◆ Exercise directions ◆
Your answer is the lines below, exactly, from the one that contains "(** ** What the page of the" through the one that contains "Proof. unfold setting. split; [intros", both included.

Stored data entries
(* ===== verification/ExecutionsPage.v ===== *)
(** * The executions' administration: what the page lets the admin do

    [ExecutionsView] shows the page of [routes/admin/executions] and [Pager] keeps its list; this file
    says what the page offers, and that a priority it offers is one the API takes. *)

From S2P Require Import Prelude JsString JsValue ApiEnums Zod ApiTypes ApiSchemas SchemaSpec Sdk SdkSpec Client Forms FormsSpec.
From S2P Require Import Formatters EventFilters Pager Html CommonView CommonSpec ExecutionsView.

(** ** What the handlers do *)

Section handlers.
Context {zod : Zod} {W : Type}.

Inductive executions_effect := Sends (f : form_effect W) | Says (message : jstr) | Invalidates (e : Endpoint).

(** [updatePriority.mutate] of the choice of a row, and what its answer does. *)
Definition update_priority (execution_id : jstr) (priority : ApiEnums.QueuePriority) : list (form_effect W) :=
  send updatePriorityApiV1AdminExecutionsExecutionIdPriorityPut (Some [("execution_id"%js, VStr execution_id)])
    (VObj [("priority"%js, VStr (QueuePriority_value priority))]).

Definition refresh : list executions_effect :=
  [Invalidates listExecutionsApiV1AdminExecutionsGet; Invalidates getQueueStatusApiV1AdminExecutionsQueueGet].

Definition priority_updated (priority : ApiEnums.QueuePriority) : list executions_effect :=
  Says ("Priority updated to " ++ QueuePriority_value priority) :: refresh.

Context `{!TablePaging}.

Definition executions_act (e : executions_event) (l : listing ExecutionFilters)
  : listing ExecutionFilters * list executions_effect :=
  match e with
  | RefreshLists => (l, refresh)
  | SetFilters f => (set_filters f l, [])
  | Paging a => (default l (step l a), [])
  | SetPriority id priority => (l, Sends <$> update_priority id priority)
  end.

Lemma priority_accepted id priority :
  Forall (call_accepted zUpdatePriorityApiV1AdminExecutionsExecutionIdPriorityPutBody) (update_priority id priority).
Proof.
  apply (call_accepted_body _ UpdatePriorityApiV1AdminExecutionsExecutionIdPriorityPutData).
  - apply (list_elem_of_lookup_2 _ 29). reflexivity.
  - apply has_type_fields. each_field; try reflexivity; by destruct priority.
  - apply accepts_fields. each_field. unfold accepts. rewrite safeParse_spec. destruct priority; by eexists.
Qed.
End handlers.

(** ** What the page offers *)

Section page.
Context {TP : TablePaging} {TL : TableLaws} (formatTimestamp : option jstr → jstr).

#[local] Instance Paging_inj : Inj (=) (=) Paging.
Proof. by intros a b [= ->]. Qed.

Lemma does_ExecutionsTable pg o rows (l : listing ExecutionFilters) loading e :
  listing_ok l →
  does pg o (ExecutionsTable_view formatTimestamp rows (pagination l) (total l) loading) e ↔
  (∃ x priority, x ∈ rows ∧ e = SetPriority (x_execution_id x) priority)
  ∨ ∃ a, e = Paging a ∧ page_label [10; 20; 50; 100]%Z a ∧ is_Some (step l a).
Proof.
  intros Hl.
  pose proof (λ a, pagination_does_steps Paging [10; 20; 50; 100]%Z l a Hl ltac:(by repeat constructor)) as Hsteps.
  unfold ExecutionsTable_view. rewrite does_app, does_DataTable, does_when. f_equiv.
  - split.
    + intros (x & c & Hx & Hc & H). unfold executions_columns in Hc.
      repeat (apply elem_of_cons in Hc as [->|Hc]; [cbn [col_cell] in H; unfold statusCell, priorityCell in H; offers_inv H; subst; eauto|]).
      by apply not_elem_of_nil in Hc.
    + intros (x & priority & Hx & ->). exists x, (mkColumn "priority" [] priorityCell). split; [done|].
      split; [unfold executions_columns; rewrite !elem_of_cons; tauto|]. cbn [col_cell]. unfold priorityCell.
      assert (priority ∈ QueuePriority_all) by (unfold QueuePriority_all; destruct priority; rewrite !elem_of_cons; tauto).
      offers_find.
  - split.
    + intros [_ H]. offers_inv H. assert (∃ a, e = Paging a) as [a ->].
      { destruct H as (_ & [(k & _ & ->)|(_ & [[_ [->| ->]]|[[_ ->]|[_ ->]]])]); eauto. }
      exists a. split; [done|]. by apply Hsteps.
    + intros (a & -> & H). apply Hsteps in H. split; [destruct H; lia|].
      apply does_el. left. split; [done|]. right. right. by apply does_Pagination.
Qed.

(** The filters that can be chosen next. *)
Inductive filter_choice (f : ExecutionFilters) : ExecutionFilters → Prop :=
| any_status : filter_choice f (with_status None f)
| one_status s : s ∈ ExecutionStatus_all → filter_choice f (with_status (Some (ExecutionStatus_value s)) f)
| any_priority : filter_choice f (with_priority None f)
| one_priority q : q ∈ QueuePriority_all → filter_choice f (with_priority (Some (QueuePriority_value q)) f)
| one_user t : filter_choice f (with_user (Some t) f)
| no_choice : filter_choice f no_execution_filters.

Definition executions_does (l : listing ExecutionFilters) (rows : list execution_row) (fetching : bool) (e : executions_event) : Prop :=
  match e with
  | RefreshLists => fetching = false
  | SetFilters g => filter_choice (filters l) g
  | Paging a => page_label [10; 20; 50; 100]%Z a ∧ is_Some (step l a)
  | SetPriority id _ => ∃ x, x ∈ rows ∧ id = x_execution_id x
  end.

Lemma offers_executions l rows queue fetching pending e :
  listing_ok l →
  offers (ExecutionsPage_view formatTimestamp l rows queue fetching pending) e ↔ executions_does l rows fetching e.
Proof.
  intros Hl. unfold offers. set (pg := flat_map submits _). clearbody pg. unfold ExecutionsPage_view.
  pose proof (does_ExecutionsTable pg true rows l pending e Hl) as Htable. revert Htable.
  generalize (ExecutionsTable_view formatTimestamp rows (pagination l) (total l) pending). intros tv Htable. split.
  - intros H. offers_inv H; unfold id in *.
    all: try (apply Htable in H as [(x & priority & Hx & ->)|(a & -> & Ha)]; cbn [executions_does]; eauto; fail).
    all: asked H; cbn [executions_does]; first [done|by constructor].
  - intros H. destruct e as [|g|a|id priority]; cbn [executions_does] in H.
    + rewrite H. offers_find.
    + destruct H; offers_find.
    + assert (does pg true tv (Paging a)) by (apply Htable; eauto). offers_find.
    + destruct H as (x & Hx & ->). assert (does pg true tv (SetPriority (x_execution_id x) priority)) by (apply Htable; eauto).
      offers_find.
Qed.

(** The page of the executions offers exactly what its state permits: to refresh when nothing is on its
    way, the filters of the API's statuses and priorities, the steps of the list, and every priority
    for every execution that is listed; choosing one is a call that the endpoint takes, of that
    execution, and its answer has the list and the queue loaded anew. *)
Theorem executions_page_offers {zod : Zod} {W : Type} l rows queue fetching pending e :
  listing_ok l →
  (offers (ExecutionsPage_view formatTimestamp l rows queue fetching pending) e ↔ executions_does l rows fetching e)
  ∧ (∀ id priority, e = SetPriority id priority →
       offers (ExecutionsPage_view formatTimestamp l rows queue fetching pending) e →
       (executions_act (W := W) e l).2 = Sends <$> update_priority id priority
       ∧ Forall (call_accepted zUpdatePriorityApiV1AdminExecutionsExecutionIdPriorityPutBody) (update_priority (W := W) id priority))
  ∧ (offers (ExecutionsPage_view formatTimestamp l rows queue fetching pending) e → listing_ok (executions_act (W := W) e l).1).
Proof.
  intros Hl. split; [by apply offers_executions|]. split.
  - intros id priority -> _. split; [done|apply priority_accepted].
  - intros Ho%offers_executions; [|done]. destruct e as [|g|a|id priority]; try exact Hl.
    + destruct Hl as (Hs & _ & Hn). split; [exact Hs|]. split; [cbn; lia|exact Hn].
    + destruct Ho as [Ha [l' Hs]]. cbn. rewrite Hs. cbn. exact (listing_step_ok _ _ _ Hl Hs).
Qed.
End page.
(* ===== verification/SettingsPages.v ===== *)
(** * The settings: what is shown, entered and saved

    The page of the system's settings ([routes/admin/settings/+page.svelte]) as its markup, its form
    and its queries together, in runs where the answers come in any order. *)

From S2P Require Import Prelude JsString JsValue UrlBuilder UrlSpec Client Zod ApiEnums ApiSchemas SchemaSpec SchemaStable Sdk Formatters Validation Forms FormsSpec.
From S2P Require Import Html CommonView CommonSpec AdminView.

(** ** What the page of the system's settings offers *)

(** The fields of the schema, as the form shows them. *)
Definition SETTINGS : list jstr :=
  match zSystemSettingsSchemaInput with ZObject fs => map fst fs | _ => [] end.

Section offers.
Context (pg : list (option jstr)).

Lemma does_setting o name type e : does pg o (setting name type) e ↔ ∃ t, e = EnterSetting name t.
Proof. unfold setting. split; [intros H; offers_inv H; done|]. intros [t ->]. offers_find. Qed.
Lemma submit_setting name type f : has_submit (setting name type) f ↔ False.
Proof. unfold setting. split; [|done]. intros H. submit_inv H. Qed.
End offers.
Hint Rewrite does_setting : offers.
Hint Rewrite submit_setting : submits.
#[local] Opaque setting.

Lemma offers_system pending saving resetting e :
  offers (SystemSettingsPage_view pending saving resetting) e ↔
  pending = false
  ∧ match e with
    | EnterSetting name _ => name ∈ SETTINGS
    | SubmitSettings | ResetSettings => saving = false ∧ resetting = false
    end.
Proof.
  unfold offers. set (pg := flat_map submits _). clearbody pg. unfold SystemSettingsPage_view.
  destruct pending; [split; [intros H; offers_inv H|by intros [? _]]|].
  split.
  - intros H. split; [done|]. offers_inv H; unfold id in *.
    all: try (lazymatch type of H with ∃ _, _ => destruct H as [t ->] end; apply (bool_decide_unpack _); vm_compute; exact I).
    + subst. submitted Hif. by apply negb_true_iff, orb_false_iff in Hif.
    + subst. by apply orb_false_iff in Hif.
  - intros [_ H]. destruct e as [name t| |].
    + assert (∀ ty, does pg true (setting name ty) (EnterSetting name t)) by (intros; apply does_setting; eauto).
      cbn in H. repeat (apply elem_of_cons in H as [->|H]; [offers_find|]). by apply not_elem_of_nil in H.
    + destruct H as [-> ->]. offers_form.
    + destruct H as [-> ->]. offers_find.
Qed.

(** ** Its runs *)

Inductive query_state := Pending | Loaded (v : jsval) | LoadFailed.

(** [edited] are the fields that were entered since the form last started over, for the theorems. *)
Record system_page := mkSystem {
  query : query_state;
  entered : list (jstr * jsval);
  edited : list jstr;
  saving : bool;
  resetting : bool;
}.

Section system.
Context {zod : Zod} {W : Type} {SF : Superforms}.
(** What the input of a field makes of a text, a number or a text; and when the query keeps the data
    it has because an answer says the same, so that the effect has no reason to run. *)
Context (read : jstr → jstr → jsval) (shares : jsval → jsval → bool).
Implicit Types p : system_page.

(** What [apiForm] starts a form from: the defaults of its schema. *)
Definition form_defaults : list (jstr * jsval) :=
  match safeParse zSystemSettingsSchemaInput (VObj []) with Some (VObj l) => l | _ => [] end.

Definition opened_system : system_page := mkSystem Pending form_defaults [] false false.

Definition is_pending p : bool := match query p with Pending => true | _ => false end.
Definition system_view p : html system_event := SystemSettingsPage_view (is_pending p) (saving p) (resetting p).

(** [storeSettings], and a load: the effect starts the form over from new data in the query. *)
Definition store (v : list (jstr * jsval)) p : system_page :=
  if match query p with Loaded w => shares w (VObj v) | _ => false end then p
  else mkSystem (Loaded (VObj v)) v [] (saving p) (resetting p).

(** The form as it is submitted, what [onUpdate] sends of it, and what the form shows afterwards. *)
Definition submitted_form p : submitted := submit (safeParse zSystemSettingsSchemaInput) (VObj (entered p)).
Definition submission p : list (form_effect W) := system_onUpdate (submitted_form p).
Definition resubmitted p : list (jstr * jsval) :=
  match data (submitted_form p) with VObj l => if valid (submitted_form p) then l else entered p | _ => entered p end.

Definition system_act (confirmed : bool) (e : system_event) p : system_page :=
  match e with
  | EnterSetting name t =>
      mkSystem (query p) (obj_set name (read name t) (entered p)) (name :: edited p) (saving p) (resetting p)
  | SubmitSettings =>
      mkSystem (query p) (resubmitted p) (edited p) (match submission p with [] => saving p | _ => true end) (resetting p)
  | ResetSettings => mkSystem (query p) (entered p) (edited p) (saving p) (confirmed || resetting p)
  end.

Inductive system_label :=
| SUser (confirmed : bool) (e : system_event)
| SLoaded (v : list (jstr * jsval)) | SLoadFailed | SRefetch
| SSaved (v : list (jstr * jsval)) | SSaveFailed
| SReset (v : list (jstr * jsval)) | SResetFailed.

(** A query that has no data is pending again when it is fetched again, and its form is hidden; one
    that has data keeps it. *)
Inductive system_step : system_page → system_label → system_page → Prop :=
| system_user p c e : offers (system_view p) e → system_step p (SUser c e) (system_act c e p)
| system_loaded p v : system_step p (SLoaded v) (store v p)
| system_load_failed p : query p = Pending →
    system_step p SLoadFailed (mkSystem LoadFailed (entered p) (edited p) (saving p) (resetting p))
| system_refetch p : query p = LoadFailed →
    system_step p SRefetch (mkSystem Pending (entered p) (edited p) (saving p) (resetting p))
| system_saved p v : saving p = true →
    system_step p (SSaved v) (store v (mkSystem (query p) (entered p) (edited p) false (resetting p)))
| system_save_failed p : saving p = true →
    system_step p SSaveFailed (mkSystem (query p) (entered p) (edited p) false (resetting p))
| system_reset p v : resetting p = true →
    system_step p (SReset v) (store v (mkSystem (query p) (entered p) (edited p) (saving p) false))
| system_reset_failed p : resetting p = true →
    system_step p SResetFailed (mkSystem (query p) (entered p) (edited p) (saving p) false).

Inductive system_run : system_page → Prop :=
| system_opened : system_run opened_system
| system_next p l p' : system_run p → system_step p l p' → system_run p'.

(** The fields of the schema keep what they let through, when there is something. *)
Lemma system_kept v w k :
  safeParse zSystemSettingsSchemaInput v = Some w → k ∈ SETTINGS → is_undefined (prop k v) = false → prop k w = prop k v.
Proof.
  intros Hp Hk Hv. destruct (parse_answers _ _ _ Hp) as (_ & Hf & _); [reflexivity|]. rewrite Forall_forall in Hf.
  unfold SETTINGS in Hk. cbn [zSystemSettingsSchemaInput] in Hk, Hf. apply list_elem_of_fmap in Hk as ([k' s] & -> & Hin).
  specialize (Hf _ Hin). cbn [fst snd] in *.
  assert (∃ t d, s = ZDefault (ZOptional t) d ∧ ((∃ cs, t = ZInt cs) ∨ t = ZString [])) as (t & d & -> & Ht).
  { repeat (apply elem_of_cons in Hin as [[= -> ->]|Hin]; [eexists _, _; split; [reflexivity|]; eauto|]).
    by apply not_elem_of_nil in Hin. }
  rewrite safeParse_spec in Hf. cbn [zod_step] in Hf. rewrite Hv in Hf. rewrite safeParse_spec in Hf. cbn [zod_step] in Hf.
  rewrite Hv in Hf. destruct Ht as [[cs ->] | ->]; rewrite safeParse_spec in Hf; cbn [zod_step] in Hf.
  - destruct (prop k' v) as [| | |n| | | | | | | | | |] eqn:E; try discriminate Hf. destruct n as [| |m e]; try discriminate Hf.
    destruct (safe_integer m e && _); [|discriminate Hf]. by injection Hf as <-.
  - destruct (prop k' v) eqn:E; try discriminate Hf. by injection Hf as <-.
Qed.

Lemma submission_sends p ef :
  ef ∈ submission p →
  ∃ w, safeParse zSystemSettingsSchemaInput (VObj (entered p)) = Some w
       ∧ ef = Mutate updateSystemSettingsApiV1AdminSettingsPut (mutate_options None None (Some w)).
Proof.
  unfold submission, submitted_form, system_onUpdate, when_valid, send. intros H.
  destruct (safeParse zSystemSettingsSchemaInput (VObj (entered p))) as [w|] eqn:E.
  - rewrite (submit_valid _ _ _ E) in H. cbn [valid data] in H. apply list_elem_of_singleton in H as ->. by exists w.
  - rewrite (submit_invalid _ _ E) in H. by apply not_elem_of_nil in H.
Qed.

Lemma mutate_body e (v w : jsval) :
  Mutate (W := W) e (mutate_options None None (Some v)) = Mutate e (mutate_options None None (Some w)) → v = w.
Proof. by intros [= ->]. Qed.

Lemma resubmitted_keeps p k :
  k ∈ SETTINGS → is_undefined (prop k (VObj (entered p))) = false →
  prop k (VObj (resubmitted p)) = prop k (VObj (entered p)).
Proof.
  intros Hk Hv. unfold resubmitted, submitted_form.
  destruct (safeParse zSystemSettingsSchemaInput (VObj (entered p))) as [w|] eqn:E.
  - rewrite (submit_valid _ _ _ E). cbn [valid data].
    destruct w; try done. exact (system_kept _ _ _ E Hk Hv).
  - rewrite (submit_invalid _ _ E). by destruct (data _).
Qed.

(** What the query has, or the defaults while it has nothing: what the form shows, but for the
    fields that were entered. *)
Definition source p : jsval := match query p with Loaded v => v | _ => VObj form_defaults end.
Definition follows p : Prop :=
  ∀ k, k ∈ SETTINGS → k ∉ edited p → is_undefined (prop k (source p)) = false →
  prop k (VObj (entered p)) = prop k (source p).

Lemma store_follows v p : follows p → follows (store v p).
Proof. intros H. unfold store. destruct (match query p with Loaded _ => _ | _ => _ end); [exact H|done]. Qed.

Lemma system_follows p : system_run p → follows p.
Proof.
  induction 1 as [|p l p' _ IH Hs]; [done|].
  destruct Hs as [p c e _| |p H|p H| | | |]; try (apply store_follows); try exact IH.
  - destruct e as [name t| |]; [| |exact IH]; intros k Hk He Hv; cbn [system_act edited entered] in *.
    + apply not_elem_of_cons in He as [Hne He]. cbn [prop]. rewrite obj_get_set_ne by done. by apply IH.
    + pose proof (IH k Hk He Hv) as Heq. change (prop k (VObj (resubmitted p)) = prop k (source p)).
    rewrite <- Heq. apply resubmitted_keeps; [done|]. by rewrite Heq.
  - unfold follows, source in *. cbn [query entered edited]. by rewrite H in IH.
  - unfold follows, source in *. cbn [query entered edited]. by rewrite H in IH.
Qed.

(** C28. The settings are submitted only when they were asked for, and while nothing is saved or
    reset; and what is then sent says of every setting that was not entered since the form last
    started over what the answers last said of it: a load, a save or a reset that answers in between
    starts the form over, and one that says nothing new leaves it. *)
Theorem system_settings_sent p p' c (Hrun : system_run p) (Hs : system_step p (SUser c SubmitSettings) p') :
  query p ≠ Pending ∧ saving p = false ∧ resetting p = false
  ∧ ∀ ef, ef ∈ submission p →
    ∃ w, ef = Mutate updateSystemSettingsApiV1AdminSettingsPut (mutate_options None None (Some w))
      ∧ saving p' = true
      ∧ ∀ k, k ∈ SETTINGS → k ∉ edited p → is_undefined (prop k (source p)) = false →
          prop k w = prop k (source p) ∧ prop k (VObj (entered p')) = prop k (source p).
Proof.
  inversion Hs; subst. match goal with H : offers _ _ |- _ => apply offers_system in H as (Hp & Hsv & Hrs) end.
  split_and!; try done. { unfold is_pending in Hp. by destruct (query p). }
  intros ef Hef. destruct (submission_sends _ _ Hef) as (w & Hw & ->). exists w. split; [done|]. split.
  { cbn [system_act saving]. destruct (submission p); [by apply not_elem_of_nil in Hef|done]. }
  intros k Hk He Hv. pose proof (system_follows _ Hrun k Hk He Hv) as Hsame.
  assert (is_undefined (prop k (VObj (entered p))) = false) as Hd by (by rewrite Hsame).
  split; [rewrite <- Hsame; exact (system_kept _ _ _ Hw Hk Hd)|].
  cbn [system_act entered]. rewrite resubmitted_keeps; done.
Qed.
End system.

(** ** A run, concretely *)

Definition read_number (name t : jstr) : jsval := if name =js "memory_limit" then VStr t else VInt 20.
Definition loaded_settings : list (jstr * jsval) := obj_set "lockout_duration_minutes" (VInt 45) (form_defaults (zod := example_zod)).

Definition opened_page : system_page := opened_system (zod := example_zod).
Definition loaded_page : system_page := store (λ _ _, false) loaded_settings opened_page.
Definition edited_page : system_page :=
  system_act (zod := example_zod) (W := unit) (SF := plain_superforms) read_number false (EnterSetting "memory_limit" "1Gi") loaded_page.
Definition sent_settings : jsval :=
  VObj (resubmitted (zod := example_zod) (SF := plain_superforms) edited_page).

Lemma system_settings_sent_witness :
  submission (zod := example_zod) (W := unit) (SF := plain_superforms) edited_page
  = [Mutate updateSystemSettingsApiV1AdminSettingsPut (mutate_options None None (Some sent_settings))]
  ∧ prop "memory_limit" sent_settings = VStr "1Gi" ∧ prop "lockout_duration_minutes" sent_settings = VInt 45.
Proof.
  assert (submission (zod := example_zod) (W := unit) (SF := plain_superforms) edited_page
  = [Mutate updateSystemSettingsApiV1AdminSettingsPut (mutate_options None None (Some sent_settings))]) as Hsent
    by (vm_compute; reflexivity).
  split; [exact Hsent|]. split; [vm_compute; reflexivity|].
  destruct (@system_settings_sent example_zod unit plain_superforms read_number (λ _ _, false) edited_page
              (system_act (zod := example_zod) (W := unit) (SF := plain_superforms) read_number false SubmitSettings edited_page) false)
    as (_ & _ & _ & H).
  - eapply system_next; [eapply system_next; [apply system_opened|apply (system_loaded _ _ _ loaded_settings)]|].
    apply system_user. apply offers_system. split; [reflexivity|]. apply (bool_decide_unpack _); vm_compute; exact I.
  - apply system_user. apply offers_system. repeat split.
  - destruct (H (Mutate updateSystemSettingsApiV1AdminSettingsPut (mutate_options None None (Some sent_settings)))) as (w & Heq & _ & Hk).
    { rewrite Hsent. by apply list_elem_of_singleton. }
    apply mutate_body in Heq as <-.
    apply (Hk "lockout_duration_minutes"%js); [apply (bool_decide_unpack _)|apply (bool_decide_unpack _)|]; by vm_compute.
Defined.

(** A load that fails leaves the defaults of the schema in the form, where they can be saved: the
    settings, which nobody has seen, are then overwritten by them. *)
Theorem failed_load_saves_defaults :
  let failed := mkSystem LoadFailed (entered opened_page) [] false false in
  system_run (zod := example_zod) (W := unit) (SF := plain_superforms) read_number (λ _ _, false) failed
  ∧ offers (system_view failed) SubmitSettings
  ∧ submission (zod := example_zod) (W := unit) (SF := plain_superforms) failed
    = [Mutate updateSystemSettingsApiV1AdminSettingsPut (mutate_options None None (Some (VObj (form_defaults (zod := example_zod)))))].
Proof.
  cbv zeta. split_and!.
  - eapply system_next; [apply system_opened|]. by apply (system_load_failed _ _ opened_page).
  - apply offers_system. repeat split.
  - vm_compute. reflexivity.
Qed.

◆ Problem solution ◆
(** ** What the page of the system's settings offers *)

(** The fields of the schema, as the form shows them. *)
Definition SETTINGS : list jstr :=
  match zSystemSettingsSchemaInput with ZObject fs => map fst fs | _ => [] end.

Section offers.
Context (pg : list (option jstr)).

Lemma does_setting o name type e : does pg o (setting name type) e ↔ ∃ t, e = EnterSetting name t.
Proof. unfold setting. split; [intros H; offers_inv H; done|]. intros [t ->]. offers_find. Qed.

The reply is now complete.